To earlier centuries, the black-drop effect marred what should have been a precise measurement of the scale of the solar system. Under Edmund Halley’s charge, astronomers of the 17th and 18th centuries traveled the globe in often dangerous circumstances to measure the exact times that Venus’s black disk touched the inside edge of the Sun, both at the beginning and end of the transit. Their measurements, combined with some simple geometry, should have yielded the distance to the Sun. But the black-drop effect got in the way. What should have been a precise time measurement became smeared out enough that the Earth-Sun distance was known no better than before.

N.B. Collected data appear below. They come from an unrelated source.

(** * Table block editor, link picker screen and edit-site header

    A shallow embedding of three view components of the block editor:

    - [TableEdit] (the edit form of the table block), whose event handlers
      read the block attributes, call the pure helpers of [./state] and
      submit the result through [setAttributes];
    - [LinkPickerScreen] (the mobile link picker), whose two callbacks talk
      to the navigation stack and to the interaction manager;
    - [Header] (the edit-site header), which decides whether the block
      toolbar is displayed.

    JavaScript objects are records, tagged objects are inductive types,
    arrays are lists, [undefined] is [None], and the calls a handler makes
    to its host (setAttributes, navigation, ...) are recorded in order. *)

From Stdlib Require Import ZArith String Ascii.
From stdpp Require Import base decidable option list strings pretty.

Local Open Scope string_scope.

(** ** The table attributes *)

Module TableBlock.

(** A cell: [{ content, tag, scope, align }]; [scope] and [align] may be
    absent. *)
Inductive CellTag := th | td.

Record Cell := mkCell {
  content : string;
  tag : CellTag;
  scope : option string;
  align : option string;
}.

(** A row: [{ cells: [...] }]. *)
Record Row := mkRow { cells : list Cell }.

Inductive SectionName := Head | Body | Foot.

#[global] Instance CellTag_eq_dec : EqDecision CellTag.
Proof. solve_decision. Defined.

#[global] Instance SectionName_eq_dec : EqDecision SectionName.
Proof. solve_decision. Defined.

(** The block attributes the component destructures:
    [{ hasFixedLayout, caption, head, body, foot }]. *)
Record Attributes := mkAttributes {
  hasFixedLayout : bool;
  caption : string;
  head : list Row;
  body : list Row;
  foot : list Row;
}.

In the 19th century, the distance to the Sun was measured more accurately by other means, answering one science question while leaving another wide open. What caused the black-drop effect? The question was surprisingly controversial, sparking a plethora of theories after the transit of 1761. Suggestions through the centuries included blurring due to Venus’s atmosphere, spherical aberration of the eyepiece or lens, or even polyopia, a vision defect that causes one to perceive several images of one object.

A dark bridge connects two fingers held close together even before they touch because of diffraction, the bending and interfering of light around an edge.
Chuck Bueter
Some astronomers still debate the cause, but one commonly accepted theory holds that there are three things that can combine to create a black drop. Diffraction is the main cause. Try this: hold your index finger and thumb close together against a bright background, then bring them close together. You’ll see them touch before they actually do. That’s the effect of diffraction, the bending and interfering of light waves as they pass your fingertips.

Imperfections in the telescope and the blurring of the Earth’s atmosphere can enhance the black-drop effect. In fact, good seeing combined with modern optics can combine to almost eliminate the black-drop effect. If you want to see the black drop, this might be one case where bad optics can work in your favor.

A true test of the black-drop effect came in 1999, when Mercury transited the Sun. Astronomers Jay M. Pasachoff and Glenn Schneider (Williams College) were ready for this event with planned observations using NASA’s Transition Region and Coronal Explorer (TRACE). The advantage of observing Mercury from a satellite in orbit around Earth was that neither the Earth’s atmosphere nor that of the transiting planet played a role. Yet the black drop was still observed, eliminating atmospheric blurring as a major cause. Diffraction and imperfect telescope optics weren’t enough to fully explain the effect either. Pasachoff and Schneider had to take into account limb darkening, the darkening of the Sun near its edge. The Sun is a ball of gas, so its “edge” is soft, progressively darkening into blackness as you look through less and less gas. The effect of limb darkening was confirmed during TRACE observations of Venus’s 2004 transit.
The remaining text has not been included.